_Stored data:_
▼▼▼
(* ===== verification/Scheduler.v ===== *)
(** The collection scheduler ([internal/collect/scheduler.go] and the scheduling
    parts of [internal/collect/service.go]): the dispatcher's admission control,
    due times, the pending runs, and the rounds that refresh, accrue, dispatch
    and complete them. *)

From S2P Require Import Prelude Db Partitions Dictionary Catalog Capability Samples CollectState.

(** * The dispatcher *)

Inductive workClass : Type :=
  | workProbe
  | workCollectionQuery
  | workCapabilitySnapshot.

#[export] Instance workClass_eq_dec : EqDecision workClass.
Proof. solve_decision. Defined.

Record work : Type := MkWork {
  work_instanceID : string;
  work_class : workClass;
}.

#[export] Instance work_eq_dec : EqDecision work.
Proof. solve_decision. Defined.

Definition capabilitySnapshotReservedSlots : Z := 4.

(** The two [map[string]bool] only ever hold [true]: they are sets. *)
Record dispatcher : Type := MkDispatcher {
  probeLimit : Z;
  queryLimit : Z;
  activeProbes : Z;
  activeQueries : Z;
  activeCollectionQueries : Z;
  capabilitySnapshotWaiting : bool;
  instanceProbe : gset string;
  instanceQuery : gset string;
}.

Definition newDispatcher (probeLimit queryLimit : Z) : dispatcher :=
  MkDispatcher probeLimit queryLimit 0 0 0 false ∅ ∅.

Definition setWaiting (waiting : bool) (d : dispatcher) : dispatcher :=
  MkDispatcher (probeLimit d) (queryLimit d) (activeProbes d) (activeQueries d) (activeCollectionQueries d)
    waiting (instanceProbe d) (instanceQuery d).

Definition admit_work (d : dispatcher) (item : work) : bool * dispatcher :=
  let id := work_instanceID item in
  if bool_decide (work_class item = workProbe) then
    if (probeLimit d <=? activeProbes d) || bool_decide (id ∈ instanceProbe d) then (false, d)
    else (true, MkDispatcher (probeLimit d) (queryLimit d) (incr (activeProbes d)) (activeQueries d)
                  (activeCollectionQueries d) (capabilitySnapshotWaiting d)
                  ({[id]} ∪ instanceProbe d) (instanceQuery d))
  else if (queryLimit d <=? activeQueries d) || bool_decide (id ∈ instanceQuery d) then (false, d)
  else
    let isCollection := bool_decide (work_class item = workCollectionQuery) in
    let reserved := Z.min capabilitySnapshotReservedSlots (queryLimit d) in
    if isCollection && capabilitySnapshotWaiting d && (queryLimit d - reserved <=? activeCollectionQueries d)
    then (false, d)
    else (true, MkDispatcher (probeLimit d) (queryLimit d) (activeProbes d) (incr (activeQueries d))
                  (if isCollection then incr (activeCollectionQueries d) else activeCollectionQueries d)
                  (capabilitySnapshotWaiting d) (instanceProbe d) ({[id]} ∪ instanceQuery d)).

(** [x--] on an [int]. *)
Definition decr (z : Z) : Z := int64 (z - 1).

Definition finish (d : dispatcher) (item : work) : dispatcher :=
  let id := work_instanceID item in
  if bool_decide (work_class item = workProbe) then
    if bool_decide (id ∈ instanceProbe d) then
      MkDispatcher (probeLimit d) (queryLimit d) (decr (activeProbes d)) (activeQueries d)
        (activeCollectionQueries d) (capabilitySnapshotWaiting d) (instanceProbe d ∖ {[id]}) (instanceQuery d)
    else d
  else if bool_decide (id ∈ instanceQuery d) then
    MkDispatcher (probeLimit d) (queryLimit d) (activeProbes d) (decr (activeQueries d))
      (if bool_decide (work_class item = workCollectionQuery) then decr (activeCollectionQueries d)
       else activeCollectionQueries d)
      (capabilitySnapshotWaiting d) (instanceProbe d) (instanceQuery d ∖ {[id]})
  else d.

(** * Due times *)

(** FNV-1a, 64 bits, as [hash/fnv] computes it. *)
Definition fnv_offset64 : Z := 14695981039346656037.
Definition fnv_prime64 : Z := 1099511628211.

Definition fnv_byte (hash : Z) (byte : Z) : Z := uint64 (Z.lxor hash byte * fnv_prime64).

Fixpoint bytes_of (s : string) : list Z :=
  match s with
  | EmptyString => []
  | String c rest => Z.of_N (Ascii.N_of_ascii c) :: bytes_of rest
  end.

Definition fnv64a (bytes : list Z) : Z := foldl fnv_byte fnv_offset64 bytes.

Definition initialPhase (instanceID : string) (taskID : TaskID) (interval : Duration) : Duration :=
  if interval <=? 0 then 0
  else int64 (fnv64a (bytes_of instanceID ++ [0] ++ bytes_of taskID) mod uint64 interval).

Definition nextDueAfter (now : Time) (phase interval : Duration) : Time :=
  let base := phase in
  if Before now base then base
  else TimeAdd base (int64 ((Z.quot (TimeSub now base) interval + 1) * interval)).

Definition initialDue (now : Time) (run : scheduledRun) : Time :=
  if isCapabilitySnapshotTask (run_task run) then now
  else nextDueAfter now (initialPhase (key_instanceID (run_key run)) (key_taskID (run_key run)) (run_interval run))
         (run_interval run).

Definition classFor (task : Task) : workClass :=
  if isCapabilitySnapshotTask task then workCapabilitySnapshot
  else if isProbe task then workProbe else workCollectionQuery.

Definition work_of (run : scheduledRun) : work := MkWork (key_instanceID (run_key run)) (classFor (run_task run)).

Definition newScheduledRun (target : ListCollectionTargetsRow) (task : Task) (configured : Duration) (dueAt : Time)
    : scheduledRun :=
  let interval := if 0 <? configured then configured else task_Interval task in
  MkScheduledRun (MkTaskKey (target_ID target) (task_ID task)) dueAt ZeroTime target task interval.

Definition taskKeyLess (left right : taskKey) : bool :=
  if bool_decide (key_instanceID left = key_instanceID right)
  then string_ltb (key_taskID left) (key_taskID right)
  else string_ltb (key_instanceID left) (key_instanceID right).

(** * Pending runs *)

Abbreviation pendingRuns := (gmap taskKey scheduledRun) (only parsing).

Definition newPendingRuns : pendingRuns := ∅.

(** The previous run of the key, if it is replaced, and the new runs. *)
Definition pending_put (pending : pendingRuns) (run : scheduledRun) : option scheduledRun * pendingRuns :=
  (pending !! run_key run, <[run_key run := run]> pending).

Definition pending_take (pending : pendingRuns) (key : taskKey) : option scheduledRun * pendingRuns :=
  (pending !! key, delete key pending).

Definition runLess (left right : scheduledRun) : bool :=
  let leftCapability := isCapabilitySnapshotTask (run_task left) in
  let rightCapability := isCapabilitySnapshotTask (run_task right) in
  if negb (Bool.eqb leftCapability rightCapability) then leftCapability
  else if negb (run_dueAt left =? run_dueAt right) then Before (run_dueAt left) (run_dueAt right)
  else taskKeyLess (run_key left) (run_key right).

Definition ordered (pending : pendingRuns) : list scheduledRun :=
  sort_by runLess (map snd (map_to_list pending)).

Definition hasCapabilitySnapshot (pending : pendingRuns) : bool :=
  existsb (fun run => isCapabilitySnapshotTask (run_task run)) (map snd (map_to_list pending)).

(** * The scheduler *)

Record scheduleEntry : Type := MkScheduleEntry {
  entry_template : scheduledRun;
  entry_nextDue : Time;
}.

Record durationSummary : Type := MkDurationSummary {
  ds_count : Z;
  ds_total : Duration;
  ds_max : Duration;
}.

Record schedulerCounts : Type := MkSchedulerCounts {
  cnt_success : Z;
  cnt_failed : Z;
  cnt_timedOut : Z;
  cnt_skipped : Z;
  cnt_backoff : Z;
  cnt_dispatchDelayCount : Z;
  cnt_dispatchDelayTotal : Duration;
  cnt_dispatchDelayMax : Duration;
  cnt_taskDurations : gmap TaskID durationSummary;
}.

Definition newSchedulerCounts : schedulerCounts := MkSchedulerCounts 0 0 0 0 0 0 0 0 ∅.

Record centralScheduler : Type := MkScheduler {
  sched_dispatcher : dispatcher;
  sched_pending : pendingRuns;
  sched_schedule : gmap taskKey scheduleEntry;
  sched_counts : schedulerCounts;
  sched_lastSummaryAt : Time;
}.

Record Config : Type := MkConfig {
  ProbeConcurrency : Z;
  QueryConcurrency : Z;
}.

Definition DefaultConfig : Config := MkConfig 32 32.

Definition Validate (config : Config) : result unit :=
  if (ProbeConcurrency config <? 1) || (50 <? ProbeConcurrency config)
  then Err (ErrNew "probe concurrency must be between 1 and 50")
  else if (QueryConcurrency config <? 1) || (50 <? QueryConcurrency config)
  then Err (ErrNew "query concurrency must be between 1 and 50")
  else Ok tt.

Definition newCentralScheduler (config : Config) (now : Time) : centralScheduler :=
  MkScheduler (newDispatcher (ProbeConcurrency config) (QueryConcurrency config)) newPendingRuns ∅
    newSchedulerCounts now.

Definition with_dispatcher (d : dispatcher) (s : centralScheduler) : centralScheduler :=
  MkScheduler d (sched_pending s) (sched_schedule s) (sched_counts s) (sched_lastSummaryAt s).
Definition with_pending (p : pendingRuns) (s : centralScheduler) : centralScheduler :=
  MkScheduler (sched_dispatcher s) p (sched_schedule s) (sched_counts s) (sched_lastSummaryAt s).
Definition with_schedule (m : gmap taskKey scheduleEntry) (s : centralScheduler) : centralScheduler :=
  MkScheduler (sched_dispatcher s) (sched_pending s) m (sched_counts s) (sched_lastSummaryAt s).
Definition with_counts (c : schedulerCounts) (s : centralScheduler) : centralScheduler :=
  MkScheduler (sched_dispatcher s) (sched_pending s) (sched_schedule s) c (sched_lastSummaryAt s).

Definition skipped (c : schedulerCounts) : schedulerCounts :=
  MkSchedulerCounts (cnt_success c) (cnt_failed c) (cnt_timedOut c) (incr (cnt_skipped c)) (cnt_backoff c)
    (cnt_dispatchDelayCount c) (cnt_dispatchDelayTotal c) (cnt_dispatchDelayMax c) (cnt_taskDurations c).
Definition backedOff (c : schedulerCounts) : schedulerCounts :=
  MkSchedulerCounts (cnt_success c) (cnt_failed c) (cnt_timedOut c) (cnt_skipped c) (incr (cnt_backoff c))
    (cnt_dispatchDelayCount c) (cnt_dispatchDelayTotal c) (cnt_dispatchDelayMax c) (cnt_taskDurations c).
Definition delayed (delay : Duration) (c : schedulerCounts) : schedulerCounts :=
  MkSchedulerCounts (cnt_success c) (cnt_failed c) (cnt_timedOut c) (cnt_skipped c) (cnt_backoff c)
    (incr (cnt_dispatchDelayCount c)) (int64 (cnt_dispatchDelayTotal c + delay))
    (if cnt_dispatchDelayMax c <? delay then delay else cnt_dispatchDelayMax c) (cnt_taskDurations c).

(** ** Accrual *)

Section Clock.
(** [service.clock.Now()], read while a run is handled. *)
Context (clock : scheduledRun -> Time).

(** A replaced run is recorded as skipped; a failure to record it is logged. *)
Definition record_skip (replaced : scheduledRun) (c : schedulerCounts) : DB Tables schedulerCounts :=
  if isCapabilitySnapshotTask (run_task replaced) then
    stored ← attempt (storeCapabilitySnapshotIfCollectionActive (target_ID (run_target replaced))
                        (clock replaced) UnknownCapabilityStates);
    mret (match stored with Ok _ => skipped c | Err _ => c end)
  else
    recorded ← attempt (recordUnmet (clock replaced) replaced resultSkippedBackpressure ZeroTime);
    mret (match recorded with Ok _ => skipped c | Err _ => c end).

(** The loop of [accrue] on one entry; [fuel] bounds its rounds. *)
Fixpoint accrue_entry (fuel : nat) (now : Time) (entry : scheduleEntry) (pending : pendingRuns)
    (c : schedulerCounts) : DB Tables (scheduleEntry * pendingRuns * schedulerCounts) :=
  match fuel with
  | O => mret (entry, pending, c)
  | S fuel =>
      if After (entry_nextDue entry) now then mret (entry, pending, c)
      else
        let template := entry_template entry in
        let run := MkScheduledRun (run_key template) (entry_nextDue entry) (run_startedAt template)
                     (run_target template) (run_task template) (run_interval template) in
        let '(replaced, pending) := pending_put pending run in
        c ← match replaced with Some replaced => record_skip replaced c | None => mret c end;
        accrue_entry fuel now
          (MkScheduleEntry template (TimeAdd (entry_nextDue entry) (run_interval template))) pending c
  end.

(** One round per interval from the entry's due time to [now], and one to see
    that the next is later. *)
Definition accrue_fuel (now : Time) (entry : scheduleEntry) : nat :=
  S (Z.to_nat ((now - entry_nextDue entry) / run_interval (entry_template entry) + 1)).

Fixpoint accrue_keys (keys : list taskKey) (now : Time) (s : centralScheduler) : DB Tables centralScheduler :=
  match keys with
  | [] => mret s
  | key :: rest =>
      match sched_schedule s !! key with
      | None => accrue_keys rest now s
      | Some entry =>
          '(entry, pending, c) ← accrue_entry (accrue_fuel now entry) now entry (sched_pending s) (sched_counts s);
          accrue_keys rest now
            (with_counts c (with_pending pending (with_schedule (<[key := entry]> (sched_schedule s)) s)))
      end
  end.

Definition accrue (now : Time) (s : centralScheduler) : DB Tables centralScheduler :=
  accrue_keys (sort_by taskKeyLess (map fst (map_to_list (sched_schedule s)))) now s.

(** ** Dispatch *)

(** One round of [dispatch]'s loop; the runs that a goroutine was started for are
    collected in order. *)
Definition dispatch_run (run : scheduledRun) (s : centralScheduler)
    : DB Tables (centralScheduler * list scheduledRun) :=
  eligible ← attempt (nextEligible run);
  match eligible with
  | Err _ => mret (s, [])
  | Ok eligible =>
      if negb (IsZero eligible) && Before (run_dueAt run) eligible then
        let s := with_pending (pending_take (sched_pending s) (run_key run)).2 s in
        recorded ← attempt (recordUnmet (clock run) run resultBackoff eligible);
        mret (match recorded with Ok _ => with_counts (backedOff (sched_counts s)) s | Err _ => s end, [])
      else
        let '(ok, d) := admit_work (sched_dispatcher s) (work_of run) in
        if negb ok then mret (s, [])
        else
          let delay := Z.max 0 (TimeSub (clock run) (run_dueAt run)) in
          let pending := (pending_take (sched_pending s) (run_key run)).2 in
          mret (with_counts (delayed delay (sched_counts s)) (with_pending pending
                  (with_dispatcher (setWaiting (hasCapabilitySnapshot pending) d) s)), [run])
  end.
▲▲▲
_TASK DIRECTIONS:_
Look back at the entries above and repeat, unchanged, every line from the line holding "let delay := Z.max" through the line holding "mret (with_counts (delayed".

_OUTPUT:_
          let delay := Z.max 0 (TimeSub (clock run) (run_dueAt run)) in
          let pending := (pending_take (sched_pending s) (run_key run)).2 in
          mret (with_counts (delayed delay (sched_counts s)) (with_pending pending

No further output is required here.